■ **WORK TO BE COMPLETED**
Find the line holding "destruct ca as [oa [e|[]]]; [reflexivity|]." in the entries below. Give it again exactly, along with every line after it up to and including the line holding "Lemma append_cancel_l (t".

■ **GIVEN RECORDS**
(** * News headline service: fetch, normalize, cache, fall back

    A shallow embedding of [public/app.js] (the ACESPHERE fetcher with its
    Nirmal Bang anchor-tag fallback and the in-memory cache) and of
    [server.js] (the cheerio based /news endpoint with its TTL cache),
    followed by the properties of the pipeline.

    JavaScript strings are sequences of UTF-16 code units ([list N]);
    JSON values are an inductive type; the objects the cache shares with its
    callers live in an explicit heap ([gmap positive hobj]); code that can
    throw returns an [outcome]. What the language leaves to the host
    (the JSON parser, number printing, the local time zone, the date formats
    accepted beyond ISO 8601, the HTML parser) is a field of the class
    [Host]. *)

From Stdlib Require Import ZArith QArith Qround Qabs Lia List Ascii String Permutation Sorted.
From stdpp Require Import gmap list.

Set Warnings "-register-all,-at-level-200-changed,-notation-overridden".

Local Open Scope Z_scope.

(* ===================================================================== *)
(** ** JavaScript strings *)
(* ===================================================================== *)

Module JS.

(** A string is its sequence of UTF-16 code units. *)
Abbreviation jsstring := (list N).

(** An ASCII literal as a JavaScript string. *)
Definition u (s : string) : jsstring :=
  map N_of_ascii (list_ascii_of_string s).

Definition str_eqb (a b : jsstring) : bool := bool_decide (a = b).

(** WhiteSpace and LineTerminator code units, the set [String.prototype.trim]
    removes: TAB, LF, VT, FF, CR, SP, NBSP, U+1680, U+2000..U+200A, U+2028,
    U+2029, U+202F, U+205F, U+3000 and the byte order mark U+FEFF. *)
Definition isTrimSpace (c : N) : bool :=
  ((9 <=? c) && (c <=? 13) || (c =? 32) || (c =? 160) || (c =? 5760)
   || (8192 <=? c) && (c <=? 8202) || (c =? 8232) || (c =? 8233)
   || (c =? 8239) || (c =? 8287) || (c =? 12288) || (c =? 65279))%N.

...

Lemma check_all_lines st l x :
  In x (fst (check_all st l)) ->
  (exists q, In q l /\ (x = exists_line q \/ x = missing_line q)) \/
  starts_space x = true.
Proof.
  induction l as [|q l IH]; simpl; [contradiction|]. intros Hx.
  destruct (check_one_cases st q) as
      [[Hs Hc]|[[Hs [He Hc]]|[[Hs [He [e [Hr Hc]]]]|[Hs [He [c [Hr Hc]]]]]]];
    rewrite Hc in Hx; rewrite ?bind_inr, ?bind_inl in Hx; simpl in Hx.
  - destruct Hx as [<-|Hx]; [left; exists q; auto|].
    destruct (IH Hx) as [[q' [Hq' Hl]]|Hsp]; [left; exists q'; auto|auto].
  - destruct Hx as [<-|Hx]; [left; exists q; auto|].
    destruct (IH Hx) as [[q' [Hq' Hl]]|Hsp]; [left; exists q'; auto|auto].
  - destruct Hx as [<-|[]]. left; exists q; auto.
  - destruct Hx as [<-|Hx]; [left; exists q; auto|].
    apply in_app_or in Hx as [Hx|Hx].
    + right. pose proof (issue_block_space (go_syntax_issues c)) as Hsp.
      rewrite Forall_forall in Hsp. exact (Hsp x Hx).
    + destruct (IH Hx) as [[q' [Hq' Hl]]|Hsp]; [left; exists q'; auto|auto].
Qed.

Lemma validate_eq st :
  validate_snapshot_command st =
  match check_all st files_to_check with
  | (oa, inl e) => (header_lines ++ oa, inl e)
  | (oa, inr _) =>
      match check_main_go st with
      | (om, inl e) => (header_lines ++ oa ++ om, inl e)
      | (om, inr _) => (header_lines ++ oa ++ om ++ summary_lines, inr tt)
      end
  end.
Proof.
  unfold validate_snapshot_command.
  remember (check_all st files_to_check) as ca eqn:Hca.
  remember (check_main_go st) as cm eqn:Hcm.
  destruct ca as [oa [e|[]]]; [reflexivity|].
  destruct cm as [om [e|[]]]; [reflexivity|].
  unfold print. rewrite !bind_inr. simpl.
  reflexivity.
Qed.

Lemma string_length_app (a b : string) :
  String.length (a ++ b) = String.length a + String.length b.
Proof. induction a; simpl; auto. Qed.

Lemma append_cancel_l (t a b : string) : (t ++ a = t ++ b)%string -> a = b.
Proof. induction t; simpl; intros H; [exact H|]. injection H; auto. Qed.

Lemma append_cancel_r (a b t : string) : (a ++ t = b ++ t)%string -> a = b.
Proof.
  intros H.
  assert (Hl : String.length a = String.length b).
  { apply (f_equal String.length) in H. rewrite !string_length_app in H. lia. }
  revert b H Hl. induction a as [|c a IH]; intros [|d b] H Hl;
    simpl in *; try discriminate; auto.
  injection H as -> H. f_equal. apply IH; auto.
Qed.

...

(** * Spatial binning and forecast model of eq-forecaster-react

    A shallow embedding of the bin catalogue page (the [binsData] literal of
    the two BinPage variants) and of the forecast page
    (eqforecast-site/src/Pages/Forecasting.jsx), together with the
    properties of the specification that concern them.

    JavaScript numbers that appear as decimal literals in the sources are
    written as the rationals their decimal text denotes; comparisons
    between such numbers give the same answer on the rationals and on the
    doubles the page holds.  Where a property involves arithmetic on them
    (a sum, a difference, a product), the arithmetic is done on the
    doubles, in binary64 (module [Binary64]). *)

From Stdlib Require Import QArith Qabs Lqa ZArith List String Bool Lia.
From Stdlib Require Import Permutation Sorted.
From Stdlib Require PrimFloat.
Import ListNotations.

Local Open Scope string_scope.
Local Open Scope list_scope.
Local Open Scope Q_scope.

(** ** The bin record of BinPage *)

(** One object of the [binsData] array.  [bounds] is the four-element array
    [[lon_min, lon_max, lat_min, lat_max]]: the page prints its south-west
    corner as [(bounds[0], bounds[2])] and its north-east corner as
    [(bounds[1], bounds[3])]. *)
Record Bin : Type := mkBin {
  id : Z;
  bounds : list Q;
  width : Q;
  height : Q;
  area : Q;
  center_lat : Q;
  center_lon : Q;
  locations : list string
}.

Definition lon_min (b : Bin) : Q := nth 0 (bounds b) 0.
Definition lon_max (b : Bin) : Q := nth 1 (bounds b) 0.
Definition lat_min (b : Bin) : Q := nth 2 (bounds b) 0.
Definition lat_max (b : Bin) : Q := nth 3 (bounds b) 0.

■ **EXERCISE RESULT**
  destruct ca as [oa [e|[]]]; [reflexivity|].
  destruct cm as [om [e|[]]]; [reflexivity|].
  unfold print. rewrite !bind_inr. simpl.
  reflexivity.
Qed.

Lemma string_length_app (a b : string) :
  String.length (a ++ b) = String.length a + String.length b.
Proof. induction a; simpl; auto. Qed.

Lemma append_cancel_l (t a b : string) : (t ++ a = t ++ b)%string -> a = b.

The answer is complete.